*** Opening PROVIDED RECORDS ***

(** Deliveries that match what happens to the active requests. *)
Lemma inv_deliver s st go ds :
  invariant s ->
  (forall m id a, st = RequestMap m -> m !! id = Some a ->
     exists m0, sys_state s = RequestMap m0 /\ m0 !! id = Some a /\ ~ In (channel a) (map fst ds)) ->
  (forall m0 id a, sys_state s = RequestMap m0 -> m0 !! id = Some a -> ~ In (channel a) (map fst ds) ->
     exists m, st = RequestMap m /\ m !! id = Some a) ->
  (forall ch c resp, In (ch, Ok resp) ds -> sys_calls s !! ch = Some c ->
     int32 (response_correlation_id (resp_header resp)) = call_id c) ->
  (go = false -> exists e, st = Poison e) ->
  invariant (mkSystem st (sys_count s) go (deliver_all (sys_calls s) ds)).
Proof.
  intros [Imap Ipend Islot [Ic Iids] Iuniq Irun] Hkeep Hdrop Hresp Hgo. split; simpl.
  - intros m id a Hm Ha. destruct (Hkeep _ _ _ Hm Ha) as (m0 & Hm0 & Ha0 & Hnin).
    destruct (Imap _ _ _ Hm0 Ha0) as (c & Hc & Hid & Hs).
    pose proof (deliver_all_lookup ds (sys_calls s) (channel a)) as Hl. rewrite Hc in Hl.
    destruct Hl as (c' & Hc' & Hi & _ & [[-> _]|(_ & r & Hr & _)]); [by exists c|].
    destruct Hnin. apply (in_map fst _ _ Hr).
  - intros ch c' Hc' Hp Hs. apply deliver_all_inv in Hc' as (c & Hc & Hi & Hph & Hor).
    destruct Hor as [[-> Hnin]|(_ & r & _ & Hr)]; [|congruence].
    destruct (Ipend _ _ Hc Hp Hs) as (m0 & a & Hm0 & Ha & Hch). subst ch.
    destruct (Hdrop _ _ _ Hm0 Ha (Hnin Hs)) as (m & Hm & Ha'). by exists m, a.
  - intros ch c' Hc' resp Hr. apply deliver_all_inv in Hc' as (c & Hc & Hi & Hph & Hor).
    rewrite Hi. destruct Hor as [[-> _]|(_ & r & Hin & Hr')]; [by apply (Islot _ _ Hc)|].
    destruct Hr as [Hr|Hr]; [|apply (Islot _ _ Hc); right; congruence].
    rewrite Hr in Hr'. injection Hr' as <-. by apply (Hresp ch).
  - split; [done|]. intros ch c' Hc'. apply deliver_all_inv in Hc' as (c & Hc & Hi & _).
    rewrite Hi. eauto.
  - intros ch1 ch2 c1 c2 H1 H2. apply deliver_all_inv in H1 as (d1 & Hd1 & -> & _).
    apply deliver_all_inv in H2 as (d2 & Hd2 & -> & _). eauto.
  - done.
Qed.
(* ===== verification/Topology.v ===== *)
(** * Known brokers of the cluster (src/connection/topology.rs)

    A map from broker IDs to addresses behind a lock, filled from the brokers
    that metadata responses list.  Its contract is "the last address announced
    for each broker"; the map implements it without ever growing twice for a
    broker, and it never forgets one. *)

From Stdlib Require Import ZArith Lia.
From stdpp Require Import base list numbers gmap.
From S2P Require Import Prelude Bytes Wire VecBuilder Varint Primitives PrimitiveLaws ApiKey.
From S2P Require Import ErrorCode Versioned TopicMessages.

Local Open Scope Z_scope.

Record Broker : Type := mkBroker {
  broker_id : Z;
  broker_host : rstring;
  broker_port : Z;
}.

#[export] Instance Broker_eq_dec : EqDecision Broker.
Proof. solve_decision. Defined.

(** [From<&MetadataResponseBroker> for Broker]. *)
Definition Broker_from (b : MetadataResponseBroker) : Broker :=
  mkBroker (int32 (node_id b)) (string_ (host b)) (int32 (port b)).

(** ** [Display]: numbers in decimal *)
Definition digit (z : Z) : byte := byte_of_Z (48 + z).

Fixpoint decimal_loop (fuel : nat) (z : Z) : rstring :=
  match fuel with
  | O => []
  | S fuel => if z <? 10 then [digit z] else decimal_loop fuel (z / 10) ++ [digit (z mod 10)]
  end.

Definition colon : byte := byte_of_Z 58.
Definition minus : byte := byte_of_Z 45.

(** [Display for i32]. *)
Definition decimal (z : Z) : rstring :=
  if z <? 0 then minus :: decimal_loop 20 (- z) else decimal_loop 20 z.

(** [Display for Broker]: [host:port]. *)
Definition Broker_to_string (b : Broker) : rstring :=
  broker_host b ++ [colon] ++ decimal (broker_port b).

(** ** Operations *)
Abbreviation BrokerTopology := (gmap Z Broker).

Definition topology_is_empty (t : BrokerTopology) : bool := bool_decide (t = ∅).

Definition get_broker (t : BrokerTopology) (broker_id : Z) : option Broker := t !! broker_id.

(** [values().cloned().collect()]; the order is that of the map. *)
Definition get_brokers (t : BrokerTopology) : list Broker := (map_to_list t).*2.

(** The body of the loop of [update], on the entry for the ID. *)
Definition update_broker (t : BrokerTopology) (broker : MetadataResponseBroker) : BrokerTopology :=
  let id := int32 (node_id broker) in
  match t !! id with
  | Some current =>
      if negb (bool_decide (broker_host current = string_ (host broker))) ||
         negb (broker_port current =? int32 (port broker))
      then <[id := Broker_from broker]> t
      else t
  | None => <[id := Broker_from broker]> t
  end.

(** [BrokerTopology::update]. *)
Definition topology_update (bs : list MetadataResponseBroker) (t : BrokerTopology) : BrokerTopology :=
  fold_left update_broker bs t.

(** ** The contract: the last announcement of each broker *)
Definition announced (history : list MetadataResponseBroker) (id : Z) : option Broker :=
  fold_left (fun acc b => if int32 (node_id b) =? id then Some (Broker_from b) else acc) history None.

Definition implements (t : BrokerTopology) (history : list MetadataResponseBroker) : Prop :=
  forall id, t !! id = announced history id.

Lemma announced_snoc history b id :
  announced (history ++ [b]) id =
    if int32 (node_id b) =? id then Some (Broker_from b) else announced history id.
Proof. unfold announced. by rewrite fold_left_app. Qed.

Lemma announced_id history id b : announced history id = Some b -> broker_id b = id.
Proof.
  induction history as [|x history IH] using rev_ind; [done|]. rewrite announced_snoc.
  destruct (Z.eqb_spec (int32 (node_id x)) id); [|done]. by intros [= <-].
Qed.

Lemma implements_step t history b :
  implements t history -> implements (update_broker t b) (history ++ [b]).
Proof.
  intros Ht id. rewrite announced_snoc. unfold update_broker.
  destruct (t !! int32 (node_id b)) as [cur|] eqn:Hcur.
  - destruct (bool_decide_reflect (broker_host cur = string_ (host b))) as [Hh|];
      [destruct (Z.eqb_spec (broker_port cur) (int32 (port b))) as [Hp|]|]; cbn [negb orb].
    1: { destruct (Z.eqb_spec (int32 (node_id b)) id) as [<-|]; [|apply Ht]. rewrite Hcur. f_equal.
         rewrite Ht in Hcur. apply announced_id in Hcur. destruct cur; simpl in *. by subst. }
    all: rewrite lookup_insert; case_decide; destruct (Z.eqb_spec (int32 (node_id b)) id); done || apply Ht.
  - rewrite lookup_insert. case_decide; destruct (Z.eqb_spec (int32 (node_id b)) id); done || apply Ht.
Qed.

Lemma implements_update t history bs :
  implements t history -> implements (topology_update bs t) (history ++ bs).
Proof.
  revert t history. induction bs as [|b bs IH]; intros t history Ht; [by rewrite app_nil_r|].
  simpl. rewrite cons_middle, app_assoc. by apply IH, implements_step.
Qed.

Lemma update_broker_known t b id : is_Some (t !! id) -> is_Some (update_broker t b !! id).
Proof.
  intros Ht. unfold update_broker. repeat case_match; try done; by apply lookup_insert_is_Some'; right.
Qed.

(** Nothing is forgotten. *)
Lemma topology_update_known bs t id : is_Some (t !! id) -> is_Some (topology_update bs t !! id).
Proof.
  revert t. induction bs as [|b bs IH]; intros t Ht; [done|]. simpl. by apply IH, update_broker_known.
Qed.

(** ** Properties *)

(** The topology refines "the last announced address of each broker":
    after any sequence of updates a broker is known exactly when some response
    listed it, with the address of the last response that did, and the list of
    brokers has each of them once. *)
Theorem topology_refines_announcements (updates : list (list MetadataResponseBroker)) :
  let t := fold_left (fun t bs => topology_update bs t) updates ∅ in
  implements t (concat updates) /\
  (forall b, b ∈ get_brokers t <-> announced (concat updates) (broker_id b) = Some b) /\
  NoDup (map broker_id (get_brokers t)).
Proof.
  intros t. assert (Himp : implements t (concat updates)).
  { unfold t. clear t. induction updates as [|bs updates IH] using rev_ind; [done|].
    rewrite fold_left_app, concat_app. simpl. rewrite app_nil_r. by apply implements_update. }
  assert (Hid : forall id b, (id, b) ∈ map_to_list t -> broker_id b = id).
  { intros id b Hb%elem_of_map_to_list. rewrite Himp in Hb. by apply announced_id in Hb. }
  split; [done|]. unfold get_brokers. split.
  - intros b. rewrite list_elem_of_fmap. split.
    + intros ([id b'] & -> & Hin). simpl. pose proof (Hid _ _ Hin) as ->.
      apply elem_of_map_to_list in Hin. by rewrite Himp in Hin.
    + intros Hb. exists (broker_id b, b). split; [done|]. apply elem_of_map_to_list. by rewrite Himp.
  - rewrite map_map. rewrite (map_ext_in _ fst); [apply NoDup_fst_map_to_list|].
    intros [id b] Hin%list_elem_of_In. simpl. by apply Hid.
Qed.
(* ===== verification/TransportStream.v ===== *)
(** * Bytes over a transport (src/connection/transport.rs)

    [Transport] is a stream itself: its [AsyncRead] and [AsyncWrite] hand every
    call to the TCP or the TLS stream inside.  What the messenger relies on is
    the class [AsyncStreamOk]; a transport has it when both of its streams
    do. *)

From Stdlib Require Import ZArith Lia.
From stdpp Require Import base list numbers.
From S2P Require Import Prelude Bytes Wire Io Support Topology Transport.

Local Open Scope Z_scope.
Local Open Scope rust_scope.

(** [AsyncRead] and [AsyncWrite] of [tokio::io].  [poll_read] is given the
    room that is left in the [ReadBuf] and yields the bytes it put there. *)
Class AsyncStream (S : Type) : Type := {
  poll_read : Z -> S -> Poll (outcome ErrorKind (list byte)) * S;
  poll_write : list byte -> S -> Poll (outcome ErrorKind Z) * S;
  poll_flush : S -> Poll (outcome ErrorKind unit) * S;
  poll_shutdown : S -> Poll (outcome ErrorKind unit) * S;
}.

(** A stream fills no more than the buffer, takes no more than it was given,
    and does not panic. *)
Definition no_poll_panic {A} (r : Poll (outcome ErrorKind A)) : Prop :=
  match r with Ready (Panic _) => False | _ => True end.

Class AsyncStreamOk (S : Type) `{!AsyncStream S} : Prop := {
  poll_read_fits : forall room s bs s', 0 <= room -> poll_read room s = (Ready (Ok bs), s') -> zlen bs <= room;
  poll_write_fits : forall buf s n s', poll_write buf s = (Ready (Ok n), s') -> 0 <= n <= zlen buf;
  poll_no_panic : forall room buf s,
    no_poll_panic (fst (poll_read room s)) /\ no_poll_panic (fst (poll_write buf s)) /\
    no_poll_panic (fst (poll_flush s)) /\ no_poll_panic (fst (poll_shutdown s));
}.

Section stream.
Context {N : Type} `{!Sockets N, !AsyncStream TcpStream, !AsyncStream TlsStream}.
Abbreviation Transport := (Transport (N:=N)).

(** [self.deref_mut()]: the stream inside is polled in place. *)
Definition in_plain {A} (r : A * TcpStream) : A * Transport := (fst r, Plain (snd r)).
Definition in_tls {A} (r : A * TlsStream) : A * Transport := (fst r, Tls (snd r)).

Definition Transport_poll_read (buf : Z) (self : Transport) :
    Poll (outcome ErrorKind (list byte)) * Transport :=
  match self with
  | Plain inner => in_plain (poll_read buf inner)
  | Tls inner => in_tls (poll_read buf inner)
  end.

Definition Transport_poll_write (buf : list byte) (self : Transport) :
    Poll (outcome ErrorKind Z) * Transport :=
  match self with
  | Plain inner => in_plain (poll_write buf inner)
  | Tls inner => in_tls (poll_write buf inner)
  end.

Definition Transport_poll_flush (self : Transport) : Poll (outcome ErrorKind unit) * Transport :=
  match self with
  | Plain inner => in_plain (poll_flush inner)
  | Tls inner => in_tls (poll_flush inner)
  end.

Definition Transport_poll_shutdown (self : Transport) : Poll (outcome ErrorKind unit) * Transport :=
  match self with
  | Plain inner => in_plain (poll_shutdown inner)
  | Tls inner => in_tls (poll_shutdown inner)
  end.

#[export] Instance Transport_AsyncStream : AsyncStream Transport := {|
  poll_read := Transport_poll_read;
  poll_write := Transport_poll_write;
  poll_flush := Transport_poll_flush;
  poll_shutdown := Transport_poll_shutdown;
|}.

#[export] Instance Transport_AsyncStreamOk
    `{!AsyncStreamOk TcpStream, !AsyncStreamOk TlsStream} : AsyncStreamOk Transport.
Proof.
  split.
  - intros room [s|s] bs s' Hroom; cbn; intros [= Hr _]; destruct (poll_read room s) as [r s1] eqn:Hp;
      simpl in Hr; subst r; exact (poll_read_fits _ _ _ _ Hroom Hp).
  - intros buf [s|s] n s'; cbn; intros [= Hr _]; destruct (poll_write buf s) as [r s1] eqn:Hp;
      simpl in Hr; subst r; exact (poll_write_fits _ _ _ _ Hp).
  - intros room buf [s|s]; apply (poll_no_panic room buf s).
Qed.

(** [write_all]: the buffer is offered until all of it is taken. [None]: the
    stream is not ready, and the bytes that are left are kept for the next
    poll. *)
Fixpoint stream_write_all {S} `{!AsyncStream S} (fuel : nat) (buf : list byte) (s : S) :
    option (outcome ErrorKind unit) * list byte * S :=
  match buf, fuel with
  | [], _ => (Some (Ok tt), [], s)
  | _, O => (None, buf, s)
  | _, Datatypes.S fuel =>
      match poll_write buf s with
      | (Pending, s) => (None, buf, s)
      | (Ready (Ok n), s) =>
          if n =? 0 then (Some (Err OtherIo), buf, s)
          else stream_write_all fuel (drop (Z.to_nat n) buf) s
      | (Ready (Err e), s) => (Some (Err e), buf, s)
      | (Ready (Panic p), s) => (Some (Panic p), buf, s)
      end
  end.

(** The encrypted stream stays the encrypted stream. *)
Definition is_tls (t : Transport) : bool := match t with Tls _ => true | Plain _ => false end.

Theorem write_stays_encrypted fuel buf t r rest t' :
  stream_write_all fuel buf t = (r, rest, t') -> is_tls t' = is_tls t /\ exists sent, buf = sent ++ rest.
Proof.
  revert buf t. induction fuel as [|fuel IH]; intros [|b buf] t; simpl;
    try (intros [= <- <- <-]; split; [done|by exists []]).
  assert (Hk : is_tls (snd (Transport_poll_write (b :: buf) t)) = is_tls t) by (by destruct t).
  destruct (Transport_poll_write (b :: buf) t) as [[|[n|e|p]] t1]; simpl in Hk;
    try (intros [= <- <- <-]; split; [done|by exists []]).
  destruct (Z.eqb_spec n 0); [intros [= <- <- <-]; split; [done|by exists []]|].
  intros [Ht (sent & Hs)]%IH. split; [congruence|].
  exists (take (Z.to_nat n) (b :: buf) ++ sent). by rewrite <-app_assoc, <-Hs, take_drop.
Qed.

(** Streams that keep to the contract and are always ready are written to the
    end: every poll takes at least a byte. *)
Theorem write_all_ends {S} `{AsyncStreamOk S} fuel buf (s : S) :
  (forall bs s, exists r s', poll_write bs s = (Ready r, s')) -> (length buf <= fuel)%nat ->
  exists r rest s', stream_write_all fuel buf s = (Some r, rest, s').
Proof.
  intros Hready. revert buf s. induction fuel as [|fuel IH]; intros [|b buf] s Hlen; simpl in *;
    [eauto..|lia|eauto|].
  destruct (Hready (b :: buf) s) as (r & s' & Hp). rewrite Hp. destruct r as [n|e|p]; [|eauto..].
  destruct (Z.eqb_spec n 0); [eauto|]. apply IH.
  apply poll_write_fits in Hp. rewrite length_drop. simpl. lia.
Qed.
End stream.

*** Closing PROVIDED RECORDS ***

[TASK DESCRIPTION]
Find all lines in the records that hold the word "contract". Copy them.

[WRITTEN SOLUTION]
    that metadata responses list.  Its contract is "the last address announced
(** ** The contract: the last announcement of each broker *)
(** Streams that keep to the contract and are always ready are written to the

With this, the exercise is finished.